§ **Try it**
Exactly as they appear, set down all of the records.

(Collected data entries)
[Start of section]

Lemma store_pop_keys (G : store) (k : Z) :
  NoDup G.*1 →
  NoDup (store_pop G k).*1 ∧ (k ∉ (store_pop G k).*1)
  ∧ (store_pop G k).*1 ⊆ G.*1.
Proof.
  induction G as [|[k0 g0] G IH]; cbn; [set_solver by eauto using NoDup_nil_2|].
  intros [Hk0 Hnd]%NoDup_cons. destruct (IH Hnd) as (IH1 & IH2 & IH3).
  case_bool_decide; subst; cbn.
  - split_and!; [done|done|set_solver].
  - split_and!; [|set_solver|set_solver].
    apply NoDup_cons. split; [set_solver|done].
Qed.

Lemma store_get_pop (G : store) (k k' : Z) :
  NoDup G.*1 →
  store_get (store_pop G k) k'
  = if bool_decide (k = k') then None else store_get G k'.
Proof.
  intros Hnd. case_bool_decide; subst.
  - apply store_get_None. by apply store_pop_keys.
  - clear Hnd. induction G as [|[k0 g0] G IH]; cbn; [done|].
    repeat (case_bool_decide; cbn; subst); try done.
Qed.

(** ** Running handlers *)

Ltac msimpl :=
  unfold outcome, games_after, sent_by in *; unfold run in *;
  unfold reply_text, send_message, get_chat in *;
  unfold bind, ret, eval, get_games, put_games, set_game, emit in *;
  cbv beta in *; cbn [fst snd GAMES sent app negb] in *.

(** What a handler can do to the table. *)

Lemma newgame_effect (u : update) (G : store) :
  games_after (newgame u) G = G
  ∨ has_active G (chat_id u) = false
    ∧ games_after (newgame u) G = store_set G (chat_id u) new_game.
Proof.
  unfold newgame. destruct (is_private u); msimpl; [by left|].
  destruct (has_active G (chat_id u)); msimpl; [by left|by right].
Qed.
(** * EKF-SLAM (slam/EKFSLAM.py): a shallow embedding and its properties

    The estimator is numpy code.  An array is modelled as its shape together
    with an index function.  The array operations and the measurement
    Jacobian are written over a class of scalars, instantiated at the real
    numbers (ideal arithmetic) and at IEEE binary64 (primitive floats); the
    motion model, the prediction, the state augmentation and the update are
    over the reals; the consistency metrics, whose subject is the behaviour
    of division by zero, are over binary64.  Exceptions are values of an
    error monad; the shapes of the operands of a product are taken to agree,
    as they do on every state the filter builds. *)

From Stdlib Require Import Floats.
From Stdlib Require Import Reals Lra Lia ZArith List Bool ClassicalEpsilon.
Import ListNotations.

(** ** Exceptions *)

Inductive exn : Set :=
| AssertionError
| TypeError
| ValueError
| LinAlgError
| ZeroDivisionError.

Inductive result (A : Type) : Type :=
| Ok (a : A)
| Raise (e : exn).

Arguments Ok {A} a.
Arguments Raise {A} e.

Definition bind {A B : Type} (m : result A) (k : A -> result B) : result B :=
  match m with
  | Ok a => k a
  | Raise e => Raise e
  end.

Declare Scope py_scope.
Delimit Scope py_scope with py.
Notation "x <- m ;; k" := (bind m (fun x => k))
  (at level 61, m at next level, right associativity) : py_scope.
Notation "' p <- m ;; k" := (bind m (fun x => match x with p => k end))
  (at level 61, p pattern, m at next level, right associativity) : py_scope.
Notation "m ;;; k" := (bind m (fun _ => k))
  (at level 61, right associativity) : py_scope.

(** [assert c, msg] on a condition over the reals: the condition is a
    proposition, decided classically. *)
Definition assert (c : Prop) : result unit :=
  if excluded_middle_informative c then Ok tt else Raise AssertionError.

(** [assert] on a condition that computes. *)
Definition assertb (c : bool) : result unit :=
  if c then Ok tt else Raise AssertionError.
(** Split a list of "if the class is ... then ..." and keep the one entry
    whose class is the actual one. *)
Ltac by_class :=
  repeat match goal with |- _ /\ _ => split end;
  let Hc := fresh "Hc" in
  intros Hc; try discriminate Hc; clear Hc.

(** X21.  The class of the object [getproj] returns tells which branch was
    taken, for any code table: a LambertConformal, PolarStereographic or
    Mercator object means the type code equals that code; a LatLon object
    means the code is the zero or the lat-lon code and the pole is at
    (90, 0); a RotatedLatLon object means such a code and another pole; a
    base-class object means the code equals none of the five. *)
Theorem getproj_class_tells_code T bl tr lats lons kw p :
  getproj T bl tr lats lons kw = Ok p ->
  let code := type_code kw in
  let plat := get (dict_keys_to_upper kw) "POLE_LAT" None in
  let plon := get (dict_keys_to_upper kw) "POLE_LON" None in
  let zero_or_latlon := is_num code (inject_Z (ZERO T)) \/
                        is_num code (inject_Z (LAT_LON T)) in
  (class_of p = CLambertConformal ->
   is_num code (inject_Z (LAMBERT_CONFORMAL T))) /\
  (class_of p = CPolarStereographic ->
   is_num code (inject_Z (POLAR_STEREOGRAPHIC T))) /\
  (class_of p = CMercator -> is_num code (inject_Z (MERCATOR T))) /\
  (class_of p = CLatLon ->
   zero_or_latlon /\ is_num plat 90 /\ is_num plon 0) /\
  (class_of p = CRotatedLatLon ->
   zero_or_latlon /\ ~ (is_num plat 90 /\ is_num plon 0)) /\
  (class_of p = CWrfProj ->
   ~ is_num code (inject_Z (LAMBERT_CONFORMAL T)) /\
   ~ is_num code (inject_Z (POLAR_STEREOGRAPHIC T)) /\
   ~ is_num code (inject_Z (MERCATOR T)) /\
   ~ zero_or_latlon).
Proof.
  unfold getproj. fold (type_code kw). intros H. cbv zeta.
  assert (Hcls : forall cls, init_of cls bl tr lats lons kw = Ok p ->
                             class_of p = cls).
  { intros cls Hi. apply init_of_inv in Hi as (c & _ & Hc & _). exact Hc. }
  destruct (py_eq (type_code kw) (inject_Z (LAMBERT_CONFORMAL T))) eqn:EL.
  { apply (Hcls CLambertConformal) in H. rewrite H. apply py_eq_true in EL.
    by_class. exact EL. }
  destruct (py_eq (type_code kw) (inject_Z (POLAR_STEREOGRAPHIC T))) eqn:EP.
  { apply (Hcls CPolarStereographic) in H. rewrite H. apply py_eq_true in EP.
    by_class. exact EP. }
  destruct (py_eq (type_code kw) (inject_Z (MERCATOR T))) eqn:EM.
  { apply (Hcls CMercator) in H. rewrite H. apply py_eq_true in EM.
    by_class. exact EM. }
  apply py_eq_false in EL, EP, EM.
  destruct (py_eq (type_code kw) (inject_Z (ZERO T))
            || py_eq (type_code kw) (inject_Z (LAT_LON T))) eqn:EZ.
  - assert (Hz : is_num (type_code kw) (inject_Z (ZERO T)) \/
                 is_num (type_code kw) (inject_Z (LAT_LON T))).
    { apply orb_true_iff in EZ as [E|E]; apply py_eq_true in E; auto. }
    destruct (py_eq (get (dict_keys_to_upper kw) "POLE_LAT" None) 90
              && py_eq (get (dict_keys_to_upper kw) "POLE_LON" None) 0)
      eqn:Epole.
    + apply (Hcls CLatLon) in H. rewrite H.
      apply andb_true_iff in Epole as [E1 E2]. apply py_eq_true in E1, E2.
      by_class. auto.
    + apply (Hcls CRotatedLatLon) in H. rewrite H.
      by_class. split; [exact Hz|].
      intros [H1 H2]. apply py_eq_true in H1, H2.
      rewrite H1, H2 in Epole. discriminate Epole.
  - apply (Hcls CWrfProj) in H. rewrite H.
    apply orb_false_iff in EZ as [E1 E2]. apply py_eq_false in E1, E2.
    by_class. repeat (split; [assumption|]).
    intros [Hn|Hn]; contradiction.
Qed.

[End of section]

§ **Final answer**
Lemma store_pop_keys (G : store) (k : Z) :
  NoDup G.*1 →
  NoDup (store_pop G k).*1 ∧ (k ∉ (store_pop G k).*1)
  ∧ (store_pop G k).*1 ⊆ G.*1.
Proof.
  induction G as [|[k0 g0] G IH]; cbn; [set_solver by eauto using NoDup_nil_2|].
  intros [Hk0 Hnd]%NoDup_cons. destruct (IH Hnd) as (IH1 & IH2 & IH3).
  case_bool_decide; subst; cbn.
  - split_and!; [done|done|set_solver].
  - split_and!; [|set_solver|set_solver].
    apply NoDup_cons. split; [set_solver|done].
Qed.

Lemma store_get_pop (G : store) (k k' : Z) :
  NoDup G.*1 →
  store_get (store_pop G k) k'
  = if bool_decide (k = k') then None else store_get G k'.
Proof.
  intros Hnd. case_bool_decide; subst.
  - apply store_get_None. by apply store_pop_keys.
  - clear Hnd. induction G as [|[k0 g0] G IH]; cbn; [done|].
    repeat (case_bool_decide; cbn; subst); try done.
Qed.

(** ** Running handlers *)

Ltac msimpl :=
  unfold outcome, games_after, sent_by in *; unfold run in *;
  unfold reply_text, send_message, get_chat in *;
  unfold bind, ret, eval, get_games, put_games, set_game, emit in *;
  cbv beta in *; cbn [fst snd GAMES sent app negb] in *.

(** What a handler can do to the table. *)

Lemma newgame_effect (u : update) (G : store) :
  games_after (newgame u) G = G
  ∨ has_active G (chat_id u) = false
    ∧ games_after (newgame u) G = store_set G (chat_id u) new_game.
Proof.
  unfold newgame. destruct (is_private u); msimpl; [by left|].
  destruct (has_active G (chat_id u)); msimpl; [by left|by right].
Qed.
(** * EKF-SLAM (slam/EKFSLAM.py): a shallow embedding and its properties

    The estimator is numpy code.  An array is modelled as its shape together
    with an index function.  The array operations and the measurement
    Jacobian are written over a class of scalars, instantiated at the real
    numbers (ideal arithmetic) and at IEEE binary64 (primitive floats); the
    motion model, the prediction, the state augmentation and the update are
    over the reals; the consistency metrics, whose subject is the behaviour
    of division by zero, are over binary64.  Exceptions are values of an
    error monad; the shapes of the operands of a product are taken to agree,
    as they do on every state the filter builds. *)

From Stdlib Require Import Floats.
From Stdlib Require Import Reals Lra Lia ZArith List Bool ClassicalEpsilon.
Import ListNotations.

(** ** Exceptions *)

Inductive exn : Set :=
| AssertionError
| TypeError
| ValueError
| LinAlgError
| ZeroDivisionError.

Inductive result (A : Type) : Type :=
| Ok (a : A)
| Raise (e : exn).

Arguments Ok {A} a.
Arguments Raise {A} e.

Definition bind {A B : Type} (m : result A) (k : A -> result B) : result B :=
  match m with
  | Ok a => k a
  | Raise e => Raise e
  end.

Declare Scope py_scope.
Delimit Scope py_scope with py.
Notation "x <- m ;; k" := (bind m (fun x => k))
  (at level 61, m at next level, right associativity) : py_scope.
Notation "' p <- m ;; k" := (bind m (fun x => match x with p => k end))
  (at level 61, p pattern, m at next level, right associativity) : py_scope.
Notation "m ;;; k" := (bind m (fun _ => k))
  (at level 61, right associativity) : py_scope.

(** [assert c, msg] on a condition over the reals: the condition is a
    proposition, decided classically. *)
Definition assert (c : Prop) : result unit :=
  if excluded_middle_informative c then Ok tt else Raise AssertionError.

(** [assert] on a condition that computes. *)
Definition assertb (c : bool) : result unit :=
  if c then Ok tt else Raise AssertionError.
(** Split a list of "if the class is ... then ..." and keep the one entry
    whose class is the actual one. *)
Ltac by_class :=
  repeat match goal with |- _ /\ _ => split end;
  let Hc := fresh "Hc" in
  intros Hc; try discriminate Hc; clear Hc.

(** X21.  The class of the object [getproj] returns tells which branch was
    taken, for any code table: a LambertConformal, PolarStereographic or
    Mercator object means the type code equals that code; a LatLon object
    means the code is the zero or the lat-lon code and the pole is at
    (90, 0); a RotatedLatLon object means such a code and another pole; a
    base-class object means the code equals none of the five. *)
Theorem getproj_class_tells_code T bl tr lats lons kw p :
  getproj T bl tr lats lons kw = Ok p ->
  let code := type_code kw in
  let plat := get (dict_keys_to_upper kw) "POLE_LAT" None in
  let plon := get (dict_keys_to_upper kw) "POLE_LON" None in
  let zero_or_latlon := is_num code (inject_Z (ZERO T)) \/
                        is_num code (inject_Z (LAT_LON T)) in
  (class_of p = CLambertConformal ->
   is_num code (inject_Z (LAMBERT_CONFORMAL T))) /\
  (class_of p = CPolarStereographic ->
   is_num code (inject_Z (POLAR_STEREOGRAPHIC T))) /\
  (class_of p = CMercator -> is_num code (inject_Z (MERCATOR T))) /\
  (class_of p = CLatLon ->
   zero_or_latlon /\ is_num plat 90 /\ is_num plon 0) /\
  (class_of p = CRotatedLatLon ->
   zero_or_latlon /\ ~ (is_num plat 90 /\ is_num plon 0)) /\
  (class_of p = CWrfProj ->
   ~ is_num code (inject_Z (LAMBERT_CONFORMAL T)) /\
   ~ is_num code (inject_Z (POLAR_STEREOGRAPHIC T)) /\
   ~ is_num code (inject_Z (MERCATOR T)) /\
   ~ zero_or_latlon).
Proof.
  unfold getproj. fold (type_code kw). intros H. cbv zeta.
  assert (Hcls : forall cls, init_of cls bl tr lats lons kw = Ok p ->
                             class_of p = cls).
  { intros cls Hi. apply init_of_inv in Hi as (c & _ & Hc & _). exact Hc. }
  destruct (py_eq (type_code kw) (inject_Z (LAMBERT_CONFORMAL T))) eqn:EL.
  { apply (Hcls CLambertConformal) in H. rewrite H. apply py_eq_true in EL.
    by_class. exact EL. }
  destruct (py_eq (type_code kw) (inject_Z (POLAR_STEREOGRAPHIC T))) eqn:EP.
  { apply (Hcls CPolarStereographic) in H. rewrite H. apply py_eq_true in EP.
    by_class. exact EP. }
  destruct (py_eq (type_code kw) (inject_Z (MERCATOR T))) eqn:EM.
  { apply (Hcls CMercator) in H. rewrite H. apply py_eq_true in EM.
    by_class. exact EM. }
  apply py_eq_false in EL, EP, EM.
  destruct (py_eq (type_code kw) (inject_Z (ZERO T))
            || py_eq (type_code kw) (inject_Z (LAT_LON T))) eqn:EZ.
  - assert (Hz : is_num (type_code kw) (inject_Z (ZERO T)) \/
                 is_num (type_code kw) (inject_Z (LAT_LON T))).
    { apply orb_true_iff in EZ as [E|E]; apply py_eq_true in E; auto. }
    destruct (py_eq (get (dict_keys_to_upper kw) "POLE_LAT" None) 90
              && py_eq (get (dict_keys_to_upper kw) "POLE_LON" None) 0)
      eqn:Epole.
    + apply (Hcls CLatLon) in H. rewrite H.
      apply andb_true_iff in Epole as [E1 E2]. apply py_eq_true in E1, E2.
      by_class. auto.
    + apply (Hcls CRotatedLatLon) in H. rewrite H.
      by_class. split; [exact Hz|].
      intros [H1 H2]. apply py_eq_true in H1, H2.
      rewrite H1, H2 in Epole. discriminate Epole.
  - apply (Hcls CWrfProj) in H. rewrite H.
    apply orb_false_iff in EZ as [E1 E2]. apply py_eq_false in E1, E2.
    by_class. repeat (split; [assumption|]).
    intros [Hn|Hn]; contradiction.
Qed.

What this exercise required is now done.